The Sound of the Sundial
by Hana Andronikova
The Sound of the Sundial is the internationally acclaimed novel by Czech sensation Hana Andronikova, told over the course of a single day and night, but spanning three continents and much of the twentieth century. In this intimate and affecting love story about a Jewish teacher and a German-Czech builder, Andronikova sends her readers on a captivating journey through time and memory, from the Czech town of Zlín in the 1920s to Calcutta in the 1930s, Theresienstadt and Auschwitz during World War II, Toronto in the decades afterward, and finally into modern-day Colorado. It is at once a deeply personal narrative and an homage to the lost relationship of the Czech, German, and Jewish peoples. In 2002, The Sound of the Sundial received the Czech Republic’s prestigious Magnesia Litera Award in the category of Best New Discovery, just a few years before its young author died. It is making its world premiere appearance in English here.
About the Author
About the Translator
Born in Zlín, Czech Republic in 1967, Hana Andronikova studied English and Czech literature at Charles University in Prague. She turned to writing full time after many years of working in the corporate financial sector, and won instant acclaim for her first novel, The Sound of the Sundial (Knižní klub, 2001) receiving the Czech Book Club Literary Award and the Magnesia Litera Award for Best New Discovery in 2002. Her book of short stories, Heart on a Hook (Petrov, 2002), cemented her national literary reputation, and in 2007 she was sponsored by the U.S. State Department to attend the International Writing Program at the prestigious Iowa Writers’ Workshop. She was particularly noted for her use of time as a structural element in the narrative, and her skill at conveying intimate and dramatic moments using terse sentences and fragments. She was diagnosed with breast cancer shortly after her return home. Her book Heaven Has No Ground (Odeon, 2010) is a personal chronicle of her fight with illness and the looming possibility of death. For this work, she won the Magnesia Litera again in 2011, but lost the battle for her life at the end of that same year. She was 44 years old.

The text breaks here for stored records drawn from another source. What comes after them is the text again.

(** ** Buckets *)

(** [create_bucket]. *)
Definition create_bucket (e : t) (bucket : str) : M EngineError unit :=
  dir <- lift (checked_bucket_dir e bucket);;
  with_lock (BucketLock bucket) Exclusive (
    r <- attempt (create_dir dir);;
    match r with
    | Err err =>
        if bool_decide (kind err = KAlreadyExists) then throw BucketAlreadyExists
        else throw (from_io err)
    | Ok _ =>
        ms <- now_epoch_ms;;
        w <- attempt (write_json_atomic (tmp_dir e) (push dir BUCKET_META_FILE) (to_vec (mkBucketMeta ms)));;
        match w with
        | Err err => _ <- attempt (remove_dir_all dir);; throw (from_io err)
        | Ok _ => io! (fsync_dir (buckets_dir e));;; ret ()
        end
    end).

(** [delete_bucket]. *)
Definition delete_bucket (e : t) (bucket : str) : M EngineError unit :=
  dir <- lift (checked_bucket_dir e bucket);;
  with_lock (BucketLock bucket) Exclusive (
    there <- io! (try_exists dir);;
    if negb there then throw NoSuchBucket
    else
      any <- io! (has_any_entry (push dir OBJECTS_DIR));;
      if (any : bool) then throw BucketNotEmpty
      else
        r <- attempt (remove_dir_all dir);;
        match r with
        | Err err =>
            if bool_decide (kind err = KNotFound) then throw NoSuchBucket else throw (from_io err)
        | Ok _ => io! (fsync_dir (buckets_dir e));;; ret ()
        end).

(** [bucket_exists]. *)
Definition bucket_exists (e : t) (bucket : str) : M EngineError bool :=
  dir <- lift (checked_bucket_dir e bucket);;
  r <- attempt (metadata dir);;
  match r with
  | Ok n => ret (is_dir_node n)
  | Err err => if bool_decide (kind err = KNotFound) then ret false else throw (from_io err)
  end.

(** The loop of [list_buckets]. *)
Fixpoint collect_buckets {F} (dir : PathBuf) (names : list str) : M F (list BucketInfo) :=
  match names with
  | [] => ret []
  | name :: rest =>
      if negb (utf8b name) || negb (is_valid_bucket_name name) then collect_buckets dir rest
      else
        let path := dir ++ [Normal name] in
        ft <- attempt (metadata path);;
        if (match ft with Ok n => is_dir_node n | Err _ => false end : bool) then
          ms <- bucket_created_ms path;;
          out <- collect_buckets dir rest;;
          ret (mkBucketInfo name ms :: out)
        else collect_buckets dir rest
  end.

(** [list_buckets]. *)
Definition list_buckets (e : t) : M EngineError (list BucketInfo) :=
  names <- io! (read_dir (buckets_dir e));;
  out <- collect_buckets (buckets_dir e) names;;
  ret (sort_by (λ a b, str_leb (bi_name a) (bi_name b)) out).

(** ** Objects *)

(** The running hashes and the size of an upload. *)
Record upload := mkUpload {
  up_md5 : md5;
  up_checksummer : option Checksummer;
  up_size : N;
}.

Definition new_upload (opts : PutOpts) : upload :=
  mkUpload md5_new (hasher <$> po_checksum_algorithm opts) 0.

Definition hash_chunk (u : upload) (chunk : str) : upload :=
  mkUpload (md5_update (up_md5 u) chunk) ((λ c, update c chunk) <$> up_checksummer u)
    (u64_add (up_size u) (N.of_nat (length chunk))).

(** The loop of [put_object] that streams the body into the staged file. *)
Fixpoint stage_body (staged : StagedFile) (body : BoxByteStream) (u : upload) : M EngineError upload :=
  match body with
  | [] => ret u
  | Err e :: _ => throw (from_io e)
  | Ok chunk :: body' =>
      io! (write_all staged chunk);;;
      stage_body staged body' (hash_chunk u chunk)
  end.

(** The entry [put_object] records. *)
Definition new_entry (opts : PutOpts) (u : upload) (mtime : N) : VersionEntry :=
  mkVersionEntry NULL_VERSION_ID (hex_lower (md5_finalize (up_md5 u))) (up_size u)
    (match po_content_type opts with
     | Some c => if bool_decide (c = []) then DEFAULT_CONTENT_TYPE else c
     | None => DEFAULT_CONTENT_TYPE
     end)
    (po_user_metadata opts) mtime false
    (match po_checksum_algorithm opts, up_checksummer u with
     | Some algorithm, Some c => Some (mkStoredChecksum algorithm (finalize_base64 c))
     | _, _ => None
     end).

(** The part of [put_object] that publishes, under the locks. *)
Definition publish_object (e : t) (bucket_dir : PathBuf) (key : str) (staged : StagedFile)
    (entry : VersionEntry) : M EngineError ObjectInfo :=
  let dir := object_dir bucket_dir key in
  io! (commit staged (push dir (data_file_name NULL_VERSION_ID)));;;
  m <- io! (load_manifest (push dir META_FILE));;
  let manifest := upsert (default new_manifest m) entry in
  io! (store_manifest (tmp_dir e) (push dir META_FILE) manifest);;;
  ret (object_info key entry).

(** [put_object]. *)
Definition put_object (e : t) (bucket key : str) (body : BoxByteStream) (opts : PutOpts)
    : M EngineError ObjectInfo :=
  bucket_dir <- existing_bucket_dir e bucket;;
  staged <- io! (create (tmp_dir e));;
  u <- or_drop staged (stage_body staged body (new_upload opts));;
  mtime <- now_epoch_ms;;
  let entry := new_entry opts u mtime in
  r <- with_lock (BucketLock bucket) Shared (with_lock (KeyLock bucket key) Exclusive (
         r <- attempt (existing_bucket_dir e bucket);;
         match r with
         | Err err => ret (Err err)
         | Ok _ => info <- publish_object e bucket_dir key staged entry;; ret (Ok info)
         end));;
  match r with
  | Err err => drop_staged staged;;; throw err
  | Ok info => ret info
  end.

(** [fs::File::open] of a file to read, and [seek] on it. *)
Definition open_file (p : PathBuf) : M io_error node := metadata p.
Definition seek (offset : N) : M io_error unit := atomic (λ d, (Ok (), d)).

(** The stream over an open file; reading a directory fails. *)
Definition stream_from (file : node) (offset len : N) : BoxByteStream :=
  match file with
  | NFile data _ => file_stream reads (drop (N.to_nat offset) data) len
  | NDir => file_stream (λ _, ReadFails (os_error KIsADirectory)) [] len
  end.

(** [get_object]. *)
Definition get_object (e : t) (bucket key : str) (range : option ByteRange)
    : M EngineError (ObjectInfo * N * N * BoxByteStream) :=
  bucket_dir <- existing_bucket_dir e bucket;;
  let dir := object_dir bucket_dir key in
  entry <- live_version dir;;
  span <- lift (resolve_range range (size entry));;
  let '(offset, len) := span in
  r <- attempt (open_file (push dir (data_file_name (version_id entry))));;
  match r with
  | Err err => if bool_decide (kind err = KNotFound) then throw NoSuchKey else throw (from_io err)
  | Ok file =>
      (if (0 <? offset)%N then io! (seek offset) else ret ());;;
      ret (object_info key entry, offset, len, stream_from file offset len)
  end.

(** [head_object]. *)
Definition head_object (e : t) (bucket key : str) : M EngineError ObjectInfo :=
  bucket_dir <- existing_bucket_dir e bucket;;
  entry <- live_version (object_dir bucket_dir key);;
  ret (object_info key entry).

(** The body of [delete_object] under the locks. *)
Definition remove_object (bucket_dir : PathBuf) (key : str) : M EngineError unit :=
  let dir := object_dir bucket_dir key in
  io! (remove_if_present (push dir META_FILE));;;
  io! (remove_if_present (push dir (data_file_name NULL_VERSION_ID)));;;
  let objects_dir := push bucket_dir OBJECTS_DIR in
  prune_empty_dirs dir objects_dir;;;
  deepest <- deepest_existing dir objects_dir;;
  match deepest with
  | None => ret ()
  | Some deepest =>
      r <- attempt (fsync_dir deepest);;
      match r with
      | Ok _ => ret ()
      | Err e => if bool_decide (kind e = KNotFound) then ret () else throw (from_io e)
      end
  end.
(* ===== verification/Tidy.v ===== *)
(** * Every request answers and lets go of its locks

    A program over the file system is tidy if it only fails to answer when the
    process is killed, and if the lock tables are afterwards what they were.
    Every operation of the engine is. *)

From S2P Require Import Prelude RustStr RustPath Paths Checksum EngineError Fs FsFacts Atomic Meta Layer Walk FsBase Listing FsEngine.

Create HintDb tidy.

Section tidy.
Context {E : Env}.

(** Every entry of the tables has a holder. *)
Definition tables_ok (w : world) : Prop := map_Forall (λ _ n, 0 < n) (locks w).

Definition tidy {F A} (m : M F A) : Prop :=
  ∀ w, match m w with
       | (Some _, w') => tables_ok w → locks w' = locks w
       | (None, _) => halts
       end.

Lemma tidy_ret {F A} (a : A) : tidy (F:=F) (ret a).
Proof. by intros w. Qed.
Lemma tidy_throw {F A} (e : F) : tidy (A:=A) (throw e).
Proof. by intros w. Qed.
Lemma tidy_lift {F A} (r : result A F) : tidy (lift r).
Proof. by intros w. Qed.
Lemma tidy_now {F} : tidy (F:=F) now.
Proof. by intros w. Qed.
Lemma tidy_new_uuid {F} : tidy (F:=F) new_uuid.
Proof. by intros w. Qed.

Lemma tidy_bind {F A B} (m : M F A) (k : A → M F B) : tidy m → (∀ a, tidy (k a)) → tidy (bind m k).
Proof.
  intros Hm Hk w. specialize (Hm w). rewrite run_bind. destruct (m w) as [[[a|e]|] w']; [|done..].
  specialize (Hk a w'). destruct (k a w') as [[r|] w'']; [|done]. intros Hw.
  rewrite Hk; [auto|]. unfold tables_ok. by rewrite Hm.
Qed.

Lemma tidy_attempt {F G A} (m : M F A) : tidy m → tidy (F:=G) (attempt m).
Proof. intros Hm w. specialize (Hm w). rewrite run_attempt. by destruct (m w) as [[r|] w']. Qed.

Lemma tidy_mapE {F G A} (f : F → G) (m : M F A) : tidy m → tidy (mapE f m).
Proof. intros Hm w. specialize (Hm w). rewrite run_mapE. by destruct (m w) as [[r|] w']. Qed.

Lemma tidy_blocking {F A} (m : M F A) : tidy m → tidy (blocking m).
Proof. intros Hm w. rewrite run_blocking. apply Hm. Qed.

Lemma tidy_bound {F} : tidy (F:=F) bound.
Proof. by intros w. Qed.

Lemma tidy_syscall {A} (op : disk → result A io_error * disk) part : tidy (syscall op part).
Proof.
  intros w. cbn. destruct (fate_of (ticks w)) eqn:Hf; [|done|by exists (ticks w)].
  by destruct (op (wdisk w)).
Qed.

Lemma tidy_atomic {A} (op : disk → result A io_error * disk) : tidy (atomic op).
Proof. apply tidy_syscall. Qed.

(** A lock taken and released leaves the table as it was. *)
Lemma tidy_with_lock {F A} l md (m : M F A) : tidy m → tidy (FsEngine.with_lock l md m).
Proof.
  intros Hm w. specialize (Hm (take_entry l w)). rewrite FsEngine.run_with_lock.
  destruct (m _) as [[r|] w']; [|done]. intros Hw.
  - cbn in *. rewrite Hm, lookup_insert_eq by (apply map_Forall_insert_2; [lia|done]).
    destruct (locks w !! l) as [n|] eqn:Hl; cbn.
    + specialize (Hw l n Hl). rewrite bool_decide_false by (cbn in Hw; lia).
      rewrite insert_insert_eq. by apply insert_id.
    + by apply delete_insert_id.
Qed.
End tidy.

#[export] Hint Resolve tidy_ret tidy_throw tidy_lift tidy_now tidy_new_uuid tidy_bound tidy_syscall tidy_atomic : tidy.

(** Walk through the structure of a program. *)
Ltac tidy_step :=
  first
  [ solve [eauto with tidy]
  | apply tidy_with_lock
  | apply tidy_bind; [|intro]
  | apply tidy_attempt
  | apply tidy_mapE
  | apply tidy_blocking
  | case_match ].
Ltac tidy := intros; cbn zeta; repeat tidy_step.

Section programs.
Context {E : Env}.

Lemma tidy_metadata p : tidy (metadata p).
Proof. unfold metadata. tidy. Qed.
Lemma tidy_is_dir {F} p : tidy (F:=F) (is_dir p).
Proof. unfold is_dir, metadata. tidy. Qed.
Lemma tidy_try_exists p : tidy (try_exists p).
Proof. unfold try_exists, metadata. tidy. Qed.
Lemma tidy_create_dir p : tidy (create_dir p).
Proof. unfold create_dir. tidy. Qed.
Lemma tidy_create_dir_or_present p : tidy (create_dir_or_present p).
Proof. unfold create_dir_or_present, create_dir, is_dir, metadata. tidy. Qed.
Lemma tidy_read_dir p : tidy (read_dir p).
Proof. unfold read_dir. tidy. Qed.
Lemma tidy_read p : tidy (read p).
Proof. unfold read. tidy. Qed.
Lemma tidy_open_new p : tidy (open_new p).
Proof. unfold open_new. tidy. Qed.
Lemma tidy_append p b : tidy (append p b).
Proof. unfold append. tidy. Qed.
Lemma tidy_flush p : tidy (flush p).
Proof. unfold flush. tidy. Qed.
Lemma tidy_sync_file p : tidy (sync_file p).
Proof. unfold sync_file. tidy. Qed.
Lemma tidy_rename p q : tidy (rename p q).
Proof. unfold rename. tidy. Qed.
Lemma tidy_remove_file p : tidy (remove_file p).
Proof. unfold remove_file. tidy. Qed.
Lemma tidy_remove_dir p : tidy (remove_dir p).
Proof. unfold remove_dir. tidy. Qed.
Lemma tidy_sync_dir p : tidy (sync_dir p).
Proof. unfold sync_dir, metadata. tidy. Qed.
End programs.

#[export] Hint Resolve tidy_metadata tidy_is_dir tidy_try_exists tidy_create_dir tidy_create_dir_or_present
  tidy_read_dir tidy_read tidy_open_new tidy_append tidy_flush tidy_sync_file tidy_rename tidy_remove_file
  tidy_remove_dir tidy_sync_dir : tidy.

Section more_programs.
Context {E : Env}.

Lemma tidy_create_dir_all p : tidy (create_dir_all p).
Proof.
  unfold create_dir_all. apply tidy_blocking. generalize (length p) as n. intros n. revert p.
  induction n as [|n IH]; intros p; destruct p as [|c p]; cbn [create_dir_all_fuel]; tidy.
Qed.

Lemma tidy_unlink_all qs : tidy (unlink_all qs).
Proof. induction qs as [|q qs IH]; cbn [unlink_all]; unfold unlink; tidy. Qed.

Lemma tidy_remove_dir_all p : tidy (remove_dir_all p).
Proof. pose proof tidy_unlink_all. unfold remove_dir_all, snapshot. tidy. Qed.

Lemma tidy_create p : tidy (create p).
Proof. unfold create. tidy. Qed.
Lemma tidy_write_all st b : tidy (write_all st b).
Proof. unfold write_all. tidy. Qed.
Lemma tidy_drop_staged {F} st : tidy (F:=F) (drop_staged st).
Proof. unfold drop_staged. tidy. Qed.
Lemma tidy_or_drop {F A} st (m : M F A) : tidy m → tidy (or_drop st m).
Proof. pose proof (tidy_drop_staged (F:=F)). unfold or_drop. tidy. Qed.
Lemma tidy_sync_chain {F} l : tidy (F:=F) (sync_chain l).
Proof. induction l as [|a l IH]; cbn [sync_chain]; tidy. Qed.
Lemma tidy_sync_dirs l : tidy (sync_dirs l).
Proof. induction l as [|a l IH]; cbn [sync_dirs]; tidy. Qed.
End more_programs.

#[export] Hint Resolve tidy_create_dir_all tidy_remove_dir_all tidy_create tidy_write_all tidy_drop_staged
  tidy_or_drop tidy_sync_chain tidy_sync_dirs : tidy.

Section engine.
Context {E : Env} {HS : HashCrates} {MD : Md5Crate} {RD : Reads}.
Context `{!Serde VersionManifest, !Serde BucketMeta, !Serde DiskFormat}.

Lemma tidy_commit st p : tidy (commit st p).
Proof.
  unfold commit, publish, dirs_to_sync. apply tidy_bind; [|intros; apply tidy_or_drop; tidy].
  apply tidy_or_drop. tidy.
Qed.

Lemma tidy_write_json_atomic t p v : tidy (write_json_atomic t p v).
Proof. pose proof tidy_commit. unfold write_json_atomic. tidy. Qed.

Lemma tidy_load_manifest p : tidy (load_manifest p).
Proof. unfold load_manifest. tidy. Qed.

Lemma tidy_live_version p : tidy (FsEngine.live_version p).
Proof. pose proof tidy_load_manifest. unfold FsEngine.live_version. tidy. Qed.

Lemma tidy_listable_version p : tidy (FsEngine.listable_version p).
Proof. pose proof tidy_live_version. unfold FsEngine.listable_version. tidy. Qed.

Lemma tidy_existing_bucket_dir e b : tidy (FsEngine.existing_bucket_dir e b).
Proof. unfold FsEngine.existing_bucket_dir. tidy. Qed.

Lemma tidy_stage_body st body u : tidy (FsEngine.stage_body st body u).
Proof.
  revert u. induction body as [|[c|e] body IH]; intros u; cbn [FsEngine.stage_body]; tidy.
Qed.

Lemma tidy_put_object e b k body opts : tidy (FsEngine.put_object e b k body opts).
Proof.
  pose proof tidy_existing_bucket_dir. pose proof tidy_stage_body. pose proof tidy_commit.
  pose proof tidy_load_manifest. pose proof tidy_write_json_atomic.
  unfold FsEngine.put_object, FsEngine.now_epoch_ms, FsEngine.publish_object, store_manifest. tidy.
Qed.

Lemma tidy_get_object e b k r : tidy (FsEngine.get_object e b k r).
Proof.
  pose proof tidy_existing_bucket_dir. pose proof tidy_live_version.
  unfold FsEngine.get_object, FsEngine.open_file, FsEngine.seek. tidy.
Qed.

Lemma tidy_head_object e b k : tidy (FsEngine.head_object e b k).
Proof.
  pose proof tidy_existing_bucket_dir. pose proof tidy_live_version. unfold FsEngine.head_object. tidy.
Qed.

Lemma tidy_delete_object e b k : tidy (FsEngine.delete_object e b k).
Proof.
  pose proof tidy_existing_bucket_dir.
  assert (∀ p, tidy (FsEngine.remove_if_present p)) by (unfold FsEngine.remove_if_present; tidy).
  assert (∀ n (p q : PathBuf), tidy (F:=EngineError) (FsEngine.prune_loop n p q)).
  { induction n; cbn [FsEngine.prune_loop]; tidy. }
  assert (∀ n (p q : PathBuf), tidy (F:=EngineError) (FsEngine.deepest_loop n p q)).
  { induction n; cbn [FsEngine.deepest_loop]; tidy. }
  unfold FsEngine.delete_object, FsEngine.remove_object, FsEngine.prune_empty_dirs,
    FsEngine.deepest_existing, FsEngine.fsync_dir. tidy.
Qed.

Lemma tidy_sorted_keys p : tidy (sorted_keys p).
Proof.
  assert (∀ p ns, tidy (scan_names p ns)) by (intros q; induction ns; cbn [scan_names]; tidy).
  assert (∀ n st, tidy (walk_loop n st)) as Hloop.
  { induction n; intros [|[? ?] st]; cbn [walk_loop]; unfold read_object_dir; tidy. }
  unfold sorted_keys. tidy.
Qed.

Lemma tidy_list_objects_v2 e b p : tidy (FsEngine.list_objects_v2 e b p).
Proof.
  pose proof tidy_existing_bucket_dir. pose proof tidy_sorted_keys. pose proof tidy_listable_version.
  assert (∀ look, (∀ k, tidy (look k)) → ∀ ks out, tidy (list_loop look p ks out)).
  { intros look Hl. induction ks as [|key ks IH]; intros out; cbn [list_loop]; tidy. }
  unfold FsEngine.list_objects_v2, list_page. tidy.
Qed.

Lemma tidy_create_bucket e b : tidy (FsEngine.create_bucket e b).
Proof.
  pose proof tidy_write_json_atomic.
  unfold FsEngine.create_bucket, FsEngine.now_epoch_ms, FsEngine.fsync_dir. tidy.
Qed.

Lemma tidy_delete_bucket e b : tidy (FsEngine.delete_bucket e b).
Proof. unfold FsEngine.delete_bucket, FsEngine.has_any_entry, FsEngine.fsync_dir. tidy. Qed.

Lemma tidy_bucket_exists e b : tidy (FsEngine.bucket_exists e b).
Proof. unfold FsEngine.bucket_exists. tidy. Qed.

Lemma tidy_list_buckets e : tidy (FsEngine.list_buckets e).
Proof.
  assert (∀ p ns, tidy (F:=EngineError) (FsEngine.collect_buckets p ns)).
  { intros p. induction ns; cbn [FsEngine.collect_buckets]; unfold FsEngine.bucket_created_ms; tidy. }
  unfold FsEngine.list_buckets. tidy.
Qed.

(** A request to the engine, with what it answers left out. *)
Inductive request :=
  | RCreateBucket (b : str)
  | RDeleteBucket (b : str)
  | RBucketExists (b : str)
  | RListBuckets
  | RPutObject (b k : str) (body : BoxByteStream) (opts : PutOpts)
  | RGetObject (b k : str) (range : option ByteRange)
  | RHeadObject (b k : str)
  | RDeleteObject (b k : str)
  | RListObjects (b : str) (p : ListParams).

Definition serve {L : ObjectLayer} (r : request) : M EngineError unit :=
  match r with
  | RCreateBucket b => create_bucket b
  | RDeleteBucket b => delete_bucket b
  | RBucketExists b => bucket_exists b;;; ret ()
  | RListBuckets => list_buckets;;; ret ()
  | RPutObject b k body opts => put_object b k body opts;;; ret ()
  | RGetObject b k range => get_object b k range;;; ret ()
  | RHeadObject b k => head_object b k;;; ret ()
  | RDeleteObject b k => delete_object b k
  | RListObjects b p => list_objects_v2 b p;;; ret ()
  end.

(** Every request of every kind answers, with a result or an error, unless
    the process is killed, and an answered request leaves the lock tables
    exactly as it found them: no entry stays behind, so the tables are the
    size of the work in progress. *)
Theorem requests_release_locks e r w :
  tables_ok w →
  match @serve (fs_engine_layer e) r w with
  | (Some _, w') => locks w' = locks w
  | (None, _) => halts
  end.
Proof.
  intros Hw.
  pose proof tidy_create_bucket. pose proof tidy_delete_bucket. pose proof tidy_bucket_exists.
  pose proof tidy_list_buckets. pose proof tidy_put_object. pose proof tidy_get_object.
  pose proof tidy_head_object. pose proof tidy_delete_object. pose proof tidy_list_objects_v2.
  assert (tidy (@serve (fs_engine_layer e) r)) as Ht;
    [|specialize (Ht w); destruct (serve r w) as [[?|] ?]; auto].
  destruct r; cbn [serve create_bucket delete_bucket bucket_exists list_buckets put_object get_object
    head_object delete_object list_objects_v2 fs_engine_layer]; tidy.
Qed.

(** Without faults a tidy program answers. *)
Lemma tidy_answers {F A} (m : M F A) `{!NoFaults E} w w' : tidy m → m w ≠ (None, w').
Proof. intros Hm Heq. specialize (Hm w). rewrite Heq in Hm. by apply no_halts in Hm. Qed.
End engine.
(** Nothing stands in the way of a put: the path to the key is free, the paths of
    its files are short enough, and the manifest, if there is one, can be read. *)
Record puttable (b k : str) (m : tree) : Prop := {
  pt_creatable : creatable (object_path b k) m;
  pt_fits : nameable (data_path b k NULL_VERSION_ID);
  pt_meta : m !! meta_path b k ≠ Some NDir;
  pt_data : m !! data_path b k NULL_VERSION_ID ≠ Some NDir;
  pt_manifest bytes : file_at m (meta_path b k) = Some bytes → is_Some (parse_manifest bytes);
  pt_fresh : fresh_names tmp_path m;
}.

Lemma data_name_short : length (data_file_name NULL_VERSION_ID) ≤ 255.
Proof. vm_compute. lia. Qed.

Lemma object_publishable b k n m :
  creatable (object_path b k) m → m !! (object_path b k ++ [n]) ≠ Some NDir → nameable (object_path b k ++ [n]) →
  publishable (object_path b k ++ [n]) m.
Proof. intros Hc Hn Hl. split; [by rewrite removelast_last|done]. Qed.

(** Publishing one file leaves the way to the other free. *)
Lemma attempted_creatable b k n data pub d d' :
  attempted tmp_path (object_path b k ++ [n]) data pub d d' →
  creatable (object_path b k) (vol d) → creatable (object_path b k) (vol d').
Proof.
  intros [Hg _ _] [Hn Hc]. split; [done|]. intros q Hq.
  destruct (gr_same _ _ _ _ Hg q) as [->|[_ ->]]; [|auto|auto].
  intros [->|Hch].
  - apply prefix_length in Hq. rewrite length_app in Hq. cbn in Hq. lia.
  - apply is_child_spec in Hch as [x ->]. apply (tmp_not_object b k x).
    transitivity (tmp_path ++ [x]); [by apply prefix_app_r|].
    transitivity (object_path b k); [exact Hq|by apply prefix_app_r].
Qed.

Lemma attempted_nodir b k n n' data pub d d' :
  attempted tmp_path (object_path b k ++ [n]) data pub d d' →
  vol d !! (object_path b k ++ [n']) ≠ Some NDir → vol d' !! (object_path b k ++ [n']) ≠ Some NDir.
Proof.
  intros [Hg _ _] Hn Hn'. apply (gr_new _ _ _ _ Hg) in Hn' as [?|Hp]; [done|].
  rewrite removelast_last in Hp. apply prefix_length in Hp. rewrite length_app in Hp. cbn in Hp. lia.
Qed.

Lemma attempted_other_file b k n n' data pub d d' :
  attempted tmp_path (object_path b k ++ [n]) data pub d d' → n' ≠ n →
  vol d' !! (object_path b k ++ [n']) = vol d !! (object_path b k ++ [n'])
  ∨ vol d !! (object_path b k ++ [n']) = None ∧ vol d' !! (object_path b k ++ [n']) = Some NDir.
Proof.
  intros [Hg _ _] Hn. apply (gr_same _ _ _ _ Hg). intros [Heq|Hch].
  - by apply app_inj_tail in Heq as [_ ?].
  - apply is_child_spec in Hch as [x Hx]. apply (tmp_not_object b k n'). rewrite Hx. by apply prefix_app_r.
Qed.

Lemma attempted_other_at b k n n' data pub d d' :
  attempted tmp_path (object_path b k ++ [n]) data pub d d' → n' ≠ n →
  file_at (vol d') (object_path b k ++ [n']) = file_at (vol d) (object_path b k ++ [n']).
Proof.
  intros Hat Hn. unfold file_at. by destruct (attempted_other_file b k n n' data pub d d' Hat Hn) as [->|[-> ->]].
Qed.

David Short graduated with a BA in Russian with French from the University of Birmingham (UK) in 1965 and spent 1966-72 in Prague studying, working, and translating. He taught Czech and Slovak at the School of Slavonic and East European Studies in London from 1973 to 2011. Among his literary publications are Bohumil Hrabal: Pirrouets on a Postage Stamp. (Prague: Karolinum, 2008) and Vítězslav Nezval: Valerie and her Week of Wonders (Prague: Twisted Spoon Press & Jepp Press, 2005) He has translated a wide range of literary and academic texts and has won awards both for translations and for his contribution to Czech and Slovak studies. In 2004 he was awarded the Czech Minister of Culture’s Artis Bohemicae Amicis medal and the medal of the Comenius University in Bratislava.